On balance I decided that the best interests of the patients would be served by seeking the authority of the Oireachtas to remedy the situation so far as was possible by legislation and this is the reason for the measure which the Seanad is considering today.
The Bill now before the House aims at remedying the situation by providing broadly that where a request for an extension was duly made, the patient may be continued in detention as if an order had been made extending the period, notwithstanding that no order was made. Provision is also made that no damages shall be recoverable by or on behalf of a person merely by reason of his detention during the period in question.
Of the 280 patients in respect of whom the applications for extensions were suppressed, it has been ascertained that 53 have since been discharged and discharged in the normal course. Included in this figure are seven of the 22 cases mentioned earlier whose period of extension had not been authorised and in which no notifications regarding extensions issued to the institutions concerned. I might mention also that these 22 cases concerned only eight institutions. In the other institutions, the issue of the notifications gave the impression to the staffs concerned that the extension had been properly authorised.
Inquiries were made by the staff of the eight institutions to which I have referred about the non-receipt of notifications and they were informed that the matter was being looked into. So far, however, no hospital authority has been notified of the cases in which the necessary orders had not been made. I took the decision not to have them notified because I felt that if the managers of the authorities concerned were made aware of the position, they would be faced with the obligation of discharging forthwith from their hospitals over two hundred patients whom the competent medical officers of such authorities had advised it was necessary to retain in them for further treatment. I am sure that the Seanad will agree that it would have been unreasonable to have placed these authorities in such a situation.

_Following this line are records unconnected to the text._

(* ===== verification/BatchErrors.v ===== *)
(** * Exceptions of the batch constructor (text_batch_constructor.py)

    Which calls may raise: the passes run out of fuel on no input, and a pass reports
    missing blocks only when nothing else could free any. *)

From S2P Require Import Prelude Tokens Eos FreeQueue Pool Grammar Context Hashing Connector Manager ManagerFacts ManagerProperties CacheManager KVInterface Dict Budget Lora Batch BatchFacts Conservation.

Module Errors.
Import ReplicaRequests TextBatchConstructor BatchFacts Conservation PagedLaws.

(** More ways to avoid an exception. *)
Section Avoids.
Context {S : Type} (e : exn).

Lemma avoids_catch {A} (m : M S A) h :
  (∀ e' k, h e' = Some k → avoids e k) → (∀ e', h e' = None → e' = e → avoids e m) → avoids e (catch m h).
Proof.
  intros Hh Hm s. unfold catch. destruct (m s) as [[a|e'] s1] eqn:E; [done|].
  destruct (h e') as [k|] eqn:Eh; [by eapply Hh|]. simpl. intros [= ->]. by apply (Hm e Eh eq_refl s); rewrite E.
Qed.
Lemma avoids_outcome {A} (o : outcome A) : o ≠ Raise e → avoids e (of_outcome (S := S) o).
Proof. by intros Ho s. Qed.
End Avoids.

Section Errors.
Context {B : Backend} `{KV : !KVCache, P : Pipeline, F : Floats, G : !GrammarBuilder, A : AdapterStore}.
Implicit Types s : t.

(** The exceptions the section is about. *)
Definition watched (e : exn) : Prop := e = InsufficientBlocksError ∨ e = OutOfFuel.

(** The calls outside the constructor do not raise [e], but for an allocation, which
    may report that blocks are missing. *)
Record Calls (e : exn) : Prop := {
  calls_claim rid i : avoids e (kv_claim rid i);
  calls_release rid : avoids e (kv_release rid);
  calls_pending i : avoids e (kv_pending_transfers_exist i);
  calls_count i : avoids e (kv_block_count i);
  calls_pipeline rid : avoids e (pipeline_release rid);
  calls_alloc : e ≠ InsufficientBlocksError → avoids e kv_alloc;
  calls_blocks rid : e ≠ InsufficientBlocksError → avoids e (kv_get_req_blocks rid)
}.
(** C34: an iteration ends. The loops over the queues return after at most one step per
    request queued: a constructor in use never runs out of the fuel [construct_batch]
    gives them, provided the calls on the cache and the pipeline return. *)
Theorem iteration_terminates L s now :
  Life L s → 0 < max_batch_size (config s) → Calls OutOfFuel → (construct_batch now s).1 ≠ Raise OutOfFuel.
Proof.
  intros HL Hm HC E. destruct (life_book L s HL) as [Hnd HB].
  destruct (construct_batch now s) as [r s'] eqn:Eq. simpl in E. subst r.
  destruct (batch_blame OutOfFuel (or_intror eq_refl) HC now L s s' Hnd HB ltac:(lia) Eq) as (i & _ & [Hf _]). done.
Qed.

(** C33: what a planning step of data-parallel replicas does with the deferral deadlines.
    It loses no request, and the requests it leaves in the pool have not passed their
    deadline. A replica that already queued a prompt past its deadline is not told to skip
    context encoding. A replica that is told to skip it has requests to generate for,
    before and after; each prompt it queues after the step was queued there before and has
    not passed its deadline, or has passed it and was in the pool before: the step bound
    it to a replica that does not run it yet. A later step that finds it queued there past
    its deadline cannot make the replica skip it again. *)
Theorem overdue_prompts_are_bound L s now s' :
  Life L s → _dp_ce_balance_enabled s = true → _plan_ce_step now s = (Ok tt, s') →
  all_ids s' ≡ₚ L ∧
  (∀ rid, rid ∈ OrderedDict.keys (_ce_pending s') → _expired now s rid = false) ∧
  (∀ i q rid, 0 ≤ i → replicas s !! Z.to_nat i = Some q → rid ∈ ce_reqs q → _expired now s rid = true →
     i ∉ _ce_deferred_replicas s') ∧
  (∀ i, i ∈ _ce_deferred_replicas s' → ∃ q q', replicas s !! Z.to_nat i = Some q ∧ replicas s' !! Z.to_nat i = Some q' ∧
     tg_reqs q ≠ [] ∧ tg_reqs q' ≠ [] ∧
     ∀ rid, rid ∈ ce_reqs q' →
       (rid ∈ ce_reqs q ∧ _expired now s rid = false) ∨
       (rid ∈ OrderedDict.keys (_ce_pending s) ∧ _expired now s rid = true)).
Proof.
  intros HL Hen E. destruct (life_book L s HL) as [Hnd HB].
  destruct (nodup_keys _ _ _ Hnd HB) as (_ & Hk & _). destruct (plan_waits now s s' Hk Hen E) as [Hpool Hdef].
  pose proof (bk_ids _ _ _ (plan_book now [] L s s' Hnd HB E)) as Hids. rewrite app_nil_r in Hids.
  split_and!; [done|intros rid Hr; by apply Hpool| |].
  { intros i q rid _ Hq Hr Hx Hi. destruct (Hdef i Hi) as (q0 & Hq0 & _ & Hc). rewrite Hq in Hq0. injection Hq0 as <-.
    apply can_defer_spec in Hc as [_ Hc]. specialize (Hc rid Hr). congruence. }
  intros i Hi. destruct (Hdef i Hi) as (q & Hq & Hi0 & [Ht Hc]%can_defer_spec).
  destruct (plan_joined now s s' E i q Hi0 Hq) as (q' & Hq' & Hce & Htg). exists q, q'. split_and!; [done..| |].
  - intros Hn. destruct (tg_reqs q) as [|x l]; [done|]. specialize (Htg x ltac:(by left)). rewrite Hn in Htg.
    by apply elem_of_nil in Htg.
  - intros rid Hr. destruct (Hce rid Hr) as [Hr'|[|]]; [left; split; [done|by apply Hc]|by right|done].
Qed.

End Statements.

(** ** A server with six two-token pages *)
#[local] Existing Instance HashProperties.toy_digest.
#[local] Existing Instance recording_backend.
#[local] Existing Instance LoraProperties.path_store.

#[local] Instance no_pipeline : Pipeline := {| pipeline := unit; pipeline_release _ := ret tt |}.
#[local] Instance rationals : Floats := {|
  float := Q;
  f_of_Z := inject_Z;
  int_div a b := Qdiv (inject_Z a) (inject_Z b);
  f_sub := Qminus;
  f_div := Qdiv;
  f_ltb a b := negb (Qle_bool b a);
  f_leb := Qle_bool
|}.
(** No grammar is ever built: the gate is off. *)
#[local] Instance no_builder : GrammarBuilder := {|
  executor := unit;
  future := unit;
  submit_build _ _ e := (tt, e);
  future_done _ _ := true;
  future_result _ _ := inl EmptyString;
  future_cancel _ e := e;
  install_matcher _ x := x;
  enable_response_format_schema := false
|}.

Definition six_pages : PagedKVCacheManager.t :=
  PagedKVCacheManager.mk _ _ (kv_cache_params 1 1 2 true BlockHash.ahash64 None 0 0 false) 6 4 ManagerProperties.empty_manager.

Definition small_config : TokenGenerationSchedulerConfig :=
  scheduler_config_of _ 2 8 None None true 0 false 1 0 None None (inject_Z (-1)) (inject_Z 0) false.
Definition one_replica : Settings := mk_settings _ small_config PER_REPLICA (inject_Z 1) None 1.

(** A prompt of five tokens. *)
Definition asks (rid : Z) : Request recording_backend := mk_request _ (ManagerProperties.prompt rid 0) "base" None None false None.

Definition fresh : t :=
  match init one_replica (six_pages : cache) (tt : pipeline) None None with
  | Ok s => s
  | Raise _ => mk _ _ _ _ _ _ one_replica six_pages tt None None ∅ [] ∅ ∅ [] [] ∅ ∅ None [] [] 0
  end.
Lemma fresh_init : init one_replica (six_pages : cache) (tt : pipeline) None None = Ok fresh.
Proof. reflexivity. Qed.

(** What a call leaves. *)
Definition ran {S X} (f : M S X) (s : S) : S := (f s).2.
Lemma ran_run {S X} (f : M S X) s x : (f s).1 = Ok x → f s = (Ok x, ran f s).
Proof. unfold ran. destruct (f s) as [r s']. simpl. by intros ->. Qed.

Definition noon : float := inject_Z 0.
Definition one_asked : t := ran (enqueue_new_request noon (asks 1) None) fresh.
Definition two_asked : t := ran (enqueue_new_request noon (asks 2) None) one_asked.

The requests which were suppressed have been examined by the Inspector of Mental Hospitals. He has indicated that the extensions sought would have been recommended by him in all cases had the requests reached him at the appropriate time. In the normal course and in the normal way, therefore, all these extensions would have been authorised by me. In saying this, I am not seeking in any way to minimise the gravity of the irregularities which have occurred, and I may say that I consider what has happened to be most regrettable.
In asking the Seanad to give this Bill a Second Reading and to allow it to pass through its Subsequent Stages to-day, there are three features of the whole affair, however, to which I am entitled to direct particular attention. These are: (1) No blame attaches to any medical superintendent or other officer of any mental institution in relation to this matter; (2) no patient has been detained in a mental institution whose detention was not justified by medical certificate; and (3) no patient has been detained for a day longer than was justified by his condition, or will be so detained.